Société

Orléans choisit une métisse pour incarner Jeanne d’Arc

Mathilde Edey Gamassou incarnera Jeanne d’Arc cette année lors des 589e Fêtes johanniques. Ici, entourée d'Oscar et Antoine, ses deux "pages". © Association Orléans Jeanne d'Arc

Mathilde Edey Gamassou, d'ascendance béninoise, a été choisie pour incarner l'héroïne française Jeanne d’Arc lors des 589e Fêtes johanniques, qui se dérouleront du 29 avril au 8 mai à Orléans, dans le centre de la France. Face aux critiques de certains internautes, l'organisation de l'événement affirme que « l'excellence n’a pas de couleur de peau ».

Incontournable rendez-vous à Orléans (Centre-Val de Loire), les Fêtes johanniques ont été créées afin de fêter la délivrance par Jeanne d’Arc et son armée, le 8 mai 1429, de cette ville assiégée par les Anglais durant la Guerre de Cent Ans.

Depuis 1945, un jury constitué par l’association Orléans Jeanne d’Arc désigne une jeune femme pour incarner la « Pucelle d’Orléans » lors de ces célébrations.
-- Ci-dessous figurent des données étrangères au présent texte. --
(** The payload of [decode], after the header. *)
Definition decode_payload (c : FrameCodec) (h : FrameHeader) : decoder (list byte) :=
  let header_len := FrameHeader_encoded_len h in
  if fh_compressed h then
    _ ← reject (bool_decide (header_key h ∈ fc_compression_forbidden c))
          (Invalid "compression-forbidden frame");
    codec ← dec_u16;
    reserved ← dec_u16;
    _ ← reject (negb (reserved =? 0)) (Invalid "compressed payload reserved field");
    decoded_len ← dec_u32;
    _ ← lift (check_decoded_len c header_len decoded_len);
    _ ← reject (negb (bool_decide (codec ∈ fc_codecs c))) (UnsupportedCodec codec);
    if codec =? LZ4_CODEC then
      rest ← dec_rest; lift (ok_or (decompress rest decoded_len) Compression)
    else fail (UnsupportedCodec codec)
  else
    payload ← dec_rest;
    _ ← lift (check_decoded_len c header_len (len payload));
    mret payload.

Definition FrameCodec_read (c : FrameCodec) : decoder Frame :=
  h ← FrameHeader_decode_from;
  _ ← lift (FrameHeader_validate h);
  _ ← lift (validate_schema_flags c h);
  payload ← decode_payload c h;
  _ ← dec_finish;
  mret (mkFrame h payload).

Definition FrameCodec_decode (c : FrameCodec) (input : list byte) : result Error Frame :=
  _ ← check_wire_len c (len input);
  run (FrameCodec_read c) (Decoder_new input).

(** One frame for a byte-stream link, with its [u32] length. *)
Definition FrameCodec_encode_stream (c : FrameCodec) (frame : Frame) : result Error (list byte) :=
  encoded ← FrameCodec_encode c frame;
  out ← put_len_u32 [] (len encoded);
  Ok (out ++ encoded).

(** The first frame of a byte stream and the bytes it took. *)
Definition FrameCodec_decode_stream (c : FrameCodec) (input : list byte)
    : result Error (Frame * Z) :=
  _ ← reject_if (len input <? 4) Truncated;
  let n := from_le (take 4 input) in
  _ ← check_wire_len c n;
  stop ← ok_or (checked_add_u64 4 n) LengthOverflow;
  bytes ← ok_or (slice_get input 4 stop) Truncated;
  frame ← FrameCodec_decode c bytes;
  Ok (frame, stop).

Definition FrameCodec_encode_datagram (c : FrameCodec) (frame : Frame)
    (receive_max_datagram : Z) (context : DatagramContext) : result Error (list byte) :=
  _ ← validate_datagram_header (fr_header frame) receive_max_datagram;
  _ ← validate_datagram_predicate frame context;
  encoded ← FrameCodec_encode c frame;
  _ ← check_datagram_len (len encoded) receive_max_datagram;
  Ok encoded.

Definition FrameCodec_decode_datagram (c : FrameCodec) (input : list byte)
    (receive_max_datagram : Z) (context : DatagramContext) : result Error Frame :=
  _ ← check_datagram_len (len input) receive_max_datagram;
  frame ← FrameCodec_decode c input;
  _ ← validate_datagram_header (fr_header frame) receive_max_datagram;
  _ ← validate_datagram_predicate frame context;
  Ok frame.

End Lz4.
Cette année, c’est Mathilde Edey Gamassou qui a été choisie.

Un cadeau d’anniversaire en avance pour la jeune métisse, qui fêtait hier ses 17 ans. Sélectionnée parmi 13 candidates, cette lycéenne en classe de première littéraire vit à Orléans depuis 2003. Née à Paris, aînée d’une famille de cinq enfants, Mathilde est d’origine polonaise par sa mère, et béninoise par son grand-père.

Un choix critiqué sur les réseaux sociaux

Une ascendance remarquée sur la toile, non sans amusement, en référence à l’hommage à Jeanne d’Arc célébré depuis 1979 par le Front national, parti français d’extrême droite.

La présidente de l’association Orléans Jeanne d’Arc, Bénédicte Baranger, mentionne pourtant que ce n’est pas ce qu’il faut retenir de cette désignation, rappelant les nombreuses qualités de la jeune femme qui ont mené à sa désignation. Et d’ajouter que « l’excellence n’a pas de couleur de peau ».

Une jeune femme « superbe »

Engagée auprès de différentes associations, comme les guides et scouts d’Europe et « Sainte Jeanne d’Arc hier, aujourd’hui et demain », la jeune femme ne néglige pas pour autant ses passions : l’escrime et le chant lyrique.

Concernant le choix, « toujours délicat », de la jeune femme devant incarner Jeanne d’Arc chaque année, Bénédicte Baranger invoque le « secret des débats », tout en rappelant que les candidates « sont toutes superbes ». Il y a cependant des critères immuables, que l’association a cru bon de rappeler face aux réactions désobligeantes de certains internautes.

La présidente estime par ailleurs que les racines béninoises de Mathilde, tout autant que ses origines polonaises, « portent les valeurs de Jeanne d’Arc au-delà du simple microcosme orléanais ».